JURNALINDONESIA.CO – Kepolisian Norwegia melarang aksi demonstrasi dan pembakaran Alquran yang diagendakan digelar di luar Kedutaan Besar Turki di Oslo pada Jumat (3/2/2023). Pelarangan itu dilakukan dengan alasan keamanan.
“Polisi menekankan bahwa membakar Alquran adalah pernyataan politik yang sah di Norwegia, tetapi acara ini tidak dapat dilanjutkan karena masalah keamanan,” kata Inspektur Polisi Oslo Martin Strand dalam sebuah pernyataan, Kamis (2/3/2023).
Pada Kamis lalu, Kementerian Luar Negeri (Kemenlu) Turki memanggil duta besar Norwegia di negaranya. Menurut seorang sumber di Kemenlu Turki, pemanggilan itu dilakukan untuk menyampaikan protes karena otoritas Norwegia mengizinkan aksi pembakaran Alquran yang diagendakan digelar pada Jumat.
Menurut sumber di Kemenlu Turki itu, pemberian izin untuk aksi pembakaran Alquran merupakan tindakan provokatif. Kemenlu Turki pun meminta agar Norwegia mencabut izin aksi demonstrasi tersebut.
Sebelumnya surat kabar Norwegia, Verdens Gang, melaporkan, terdapat sekelompok massa anti-Islam yang berencana menggelar demonstrasi di depan Kedutaan Besar Turki di Oslo. Dalam aksinya, mereka pun disebut bakal melakukan pembakaran Alquran.

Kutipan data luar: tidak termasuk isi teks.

Lemma fill_ind s own i c L q :
  base s own -> finv (mk_img s) own inum i c L q -> mk_freeblock s + (if q then 0 else 1) <= FSSIZE ->
  exists s' own' i', fill_addr NDIRECT i th s = Ok i' th s' /\ stepped s s' own own' (if q then 0 else 1) /\
    finv (mk_img s') own' inum i' c L true /\ i' = with_iaddrs (i_addrs i') i.
Proof.
  intros Hb Hf Hroom. unfold fill_addr. rewrite xint_id by (by eapply addrs_u32). change (addrs_at i NDIRECT) with (ind i).
  pose proof (fi_inda _ _ _ _ _ _ _ Hf) as Hi. destruct q.
  - rewrite (proj2 (Z.eqb_neq _ _) (proj2 Hi eq_refl)). exists s, own, i. split; [done|]. split; [by apply stepped_refl|]. split; [done|by destruct i].
  - destruct (Z.eqb_spec (ind i) 0) as [E|E]; [|by apply Hi in E].
    destruct (next_block_ok inum None th s own Hb ltac:(lia)) as (En & (N1 & N2 & N3 & N4) & Hb' & Hg).
    rewrite (bind_ok _ _ _ _ _ _ _ En). unfold ret. eexists _, _, _. split; [done|]. split; [split; [done|split; [done|done]]|].
    split; [|done]. by apply finv_alloc_ind.
Qed.

Lemma data_range s own i c L q k : base s own -> finv (mk_img s) own inum i c L q -> 0 <= k < MAXFILE ->
  addr_of (mk_img s) i k <> 0 -> 0 <= addr_of (mk_img s) i k < mk_freeblock s /\ mk_freeblock s <= FSSIZE.
Proof.
  intros Hb Hf Hk Hne. pose proof (ba_own _ _ Hb _ _ (fi_data _ _ _ _ _ _ _ Hf k Hk Hne)). pose proof (ba_free _ _ Hb).
  change nmeta with 46 in *. lia.
Qed.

Aksi pembakaran Alquran sudah dilakukan politisi berkebangsaan Swedia-Denmark Rasmus Paludan. Dia telah tiga kali melakukan aksi pembakaran tersebut. Pertama di dekat Kedutaan Besar Turki di Stockholm, Swedia, pada 21 Januari lalu. Pembakaran kedua dan ketiga dilakukan di depan sebuah masjid serta Kedutaan Besar Turki di Kopenhagen, Denmark, 27 Januari lalu.
Paludan telah berjanji akan terus membakar Alquran hingga Swedia dan Finlandia memperoleh keanggotaan NATO. “Begitu dia (Presiden Turki Recep Tayyip Erdogan) membiarkan Swedia bergabung dengan NATO, saya berjanji tidak akan membakar Alquran di luar kedutaan besar Turki. Jika tidak, saya akan melakukannya setiap Jumat pukul 2 siang,” ujar Paludan setelah melakukan pembakaran Alquran di Kopenhagen.
Saat ini memang ada sedikit kerumitan dalam hubungan Swedia dengan Turki. Swedia diketahui tengah berusaha bergabung dengan NATO. Swedia, termasuk Finlandia, mengambil langkah tersebut di tengah kekhawatiran atas serangan Rusia ke Ukraina.
Dari 30 negara anggota NATO, sebanyak 28 di antaranya sudah menyetujui aksesi Swedia dan Finlandia. Hanya dua negara yang belum memberikan persetujuan, yakni Turki dan Hungaria. Konsensus harus dicapai oleh seluruh anggota NATO jika mereka hendak menerima anggota baru.
Penolakan Turki atas masuknya Swedia dan Finlandia ke NATO terkait dengan kebijakan kedua negara atas kelompok milisi Kurdi, seperti Partai Pekerja Kurdistan (PKK). Ankara menuding Swedia dan Finlandia tak mendukung upaya perlawanan terhadap PKK dan Unit Perlindungan Rakyat Kurdi Suriah (YPG). Turki telah menetapkan dua kelompok tersebut sebagai organisasi teroris.